As the decades have worn on, some of Cavanaugh’s fame might have dimmed a bit, there is no question that at age 84---"Godamned, that's old," he said to me--- Cavanaugh is absolutely at the peak of all his powers. Not just pianistically and vocally, but also as a wonderful diseur who, between---and sometimes even during---numbers, imparts a steady steam-of-consciousness supply of tales of his more than sixty years in the entertainment field. Recently, at a performance at the North Hollywood jazz spot, Charlie O’s, he stopped playing for a beat after executing a rare hokey run on the piano keys, and catching himself up short, faced the audience and quipped: "A little cathouse piano never hurt anyone," then he turned around and got back to work.”

A singing and playing encyclopedia of 20th Century American Popular Song. The same night I saw him at Charlie-O’s he rendered old favorites such as "Nina Never Knew" and "Lulu's Back in Town." The latter was performed at the behest of an audience member who called it out as a request. "Goodness," Cavanaugh shouted back in response, "I haven't performed that since World War One." He then, of course, launched into a beautiful vocal rendition of the Torme standby.

Over the last half-century, Page Cavanaugh---especially in the Los Angeles area---has had all the work he can handle, appearing with his various (mostly) small group configurations in some of more swellegant locales in town. And, on occasion---well, a guy's gotta eat---some that are not so toney. If I had any say-so in the matter, for services above and beyond the call of duty to American music, he should receive the Kennedy Center honors. (There's a movement afoot to secure Page Cavanaugh a star on the Hollywood Walk of Fame.) Instead, he's just. . .booked.

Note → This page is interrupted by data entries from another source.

(** The protocol versions of a method's versions descend. *)
Lemma find_is_highest d (P : Z -> bool) v : List.find P (get_method_versions d) = Some v ->
  P v = true /\ forall v', v' ∈ get_method_versions d -> P v' = true ->
    default 0 (ssl_protocol_version_from_wire v') <= default 0 (ssl_protocol_version_from_wire v).
Proof.
  unfold get_method_versions, kDTLSVersions, kTLSVersions. intros E. split; [by apply List.find_some in E as [_ ?]|].
  intros v' Hv' Pv'. apply list_elem_of_In in Hv'.
  destruct d; cbn [List.find List.In] in *; repeat case_match; simplify_eq;
    repeat (destruct Hv' as [<-|Hv']; [first [congruence|vm_compute; congruence]|]); done.
Qed.

Lemma has_version_filter (P : Z -> bool) l v : has_version (List.filter P l) v = true <-> P v = true /\ v ∈ l.
Proof.
  rewrite existsb_exists, list_elem_of_In. split.
  - intros (x & Hx & E). apply Z.eqb_eq in E as ->. by apply List.filter_In in Hx as [? ?].
  - intros [HP Hl]. exists v. split; [by apply List.filter_In|apply Z.eqb_refl].
Qed.

(** A server that negotiates with the list a client's
    [ssl_add_supported_versions] wrote picks a version that both ends have
    enabled, and the highest one; it refuses only if there is none. *)
Theorem versions_agree client server extra b out : bytes b -> len b < 2 ^ 64 ->
  is_dtls client = is_dtls server ->
  fst ((let* _ := ssl_add_supported_versions client Top extra in CBB_finish Top true true)
         (CBB_init_fixed b)) = Some out ->
  let common v := acceptable server v && offered client extra v in
  match ssl_negotiate_version server out with
  | inl v => common v = true /\
      forall v', common v' = true ->
        default 0 (ssl_protocol_version_from_wire v') <= default 0 (ssl_protocol_version_from_wire v)
  | inr alert => alert = SSL_AD_PROTOCOL_VERSION /\ forall v, common v = false
  end.
Proof.
  intros Hb Hl Hd E common. unfold ssl_add_supported_versions in E.
  set (vs := get_method_versions (is_dtls client)) in *.
  assert (Hvs : Forall (word 16) vs) by apply method_versions_word.
  rewrite (finish_fixed _ true (encode_versions (List.filter (offered client extra) vs))) in E; [|done..|].
  2: by apply refines_add_versions.
  cbn [andb] in E. case_if; [|done]. injection E as <-.
  assert (Hf : Forall (word 16) (List.filter (offered client extra) vs)).
  { rewrite Forall_forall in *. intros x Hx. apply Hvs. apply list_elem_of_In in Hx.
    apply List.filter_In in Hx as [Hx _]. by apply list_elem_of_In. }
  unfold ssl_negotiate_version. rewrite <- (app_nil_r (encode_versions _)).
  rewrite negotiate_loop_eq by (apply bytes_nil || (simpl; lia) || done). rewrite <- Hd. fold vs.
  assert (Com : forall v, common v = true -> v ∈ vs /\
    acceptable server v && has_version (List.filter (offered client extra) vs) v = true).
  { intros v Hv. unfold common in Hv. apply andb_true_iff in Hv as [Ha Ho].
    assert (Hin : v ∈ vs).
    { unfold offered, ssl_supports_version in Ho. destruct (ssl_method_supports_version _ v) eqn:Em; [|done].
      unfold ssl_method_supports_version in Em. apply existsb_exists in Em as (x & Hx & Ex).
      apply Z.eqb_eq in Ex as ->. by apply list_elem_of_In. }
    split; [done|]. rewrite Ha. by apply has_version_filter. }
  destruct (List.find _ vs) as [v|] eqn:Ef.
  - apply find_is_highest in Ef as [Hv Hmax]. split.
    + apply andb_true_iff in Hv as [Ha Hv]. apply has_version_filter in Hv as [Hv _].
      unfold common. by rewrite Ha.
    + intros v' Hv'. destruct (Com v' Hv'). by apply Hmax.
  - split; [done|]. intros v. destruct (common v) eqn:Ev; [|done].
    destruct (Com v Ev) as [Hin Hv]. apply list_elem_of_In in Hin.
    eapply List.find_none in Ef; [|done]. cbv beta in Ef. congruence.
Qed.

End both_ends.

(** ** Instances *)

(** A TLS client with TLS 1.2 and 1.3, and a server without TLS 1.3. *)
Definition example_client : SSL_HANDSHAKE := mk_hs false false 0 0x303 0x304 0x303 0x304 false.
Definition example_server : SSL_HANDSHAKE := mk_hs false false 0 0x301 0x303 0x301 0x303 false.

Right now he commutes back and forth with his trio, which includes his longtime bass player Phil Mallory, and alternating drummers Dave Tull and Jason Lingle (also both excellent singers), between vaious one-shot gigs in L.A. and Orange County's Balboa Bay Club. Mallory and Lingle back him on the new Return to Elegance.

This true toiling lily of the music field has been plying his trade for more than six decades. But he tends to frame his vast expanse of a career in terms far less lofty:

“We got some recognition. We always had good press especially in New York because we always made sure to have good press agents. One of them got me a quote from Walter Winchell: ‘The greatest thing to hit town since kissing.’ And boy, that made it all over the United States. He pauses a beat, then adds, “You know, the coming of rock and roll never affected me that much. I continued to play the little clubs, sometimes the big clubs. The trio could play ourselves east, play ourselves home.” In the final analysis, that probably is all that really mattered to Cavanaugh. And he did it all without resorting to the regulation Tip Jar, a “tool” of the lounge trade. Plus, he won’t play Andrew Lloyd Webber no matter how much you might offer him to do so. In other words, he’s one classy guy.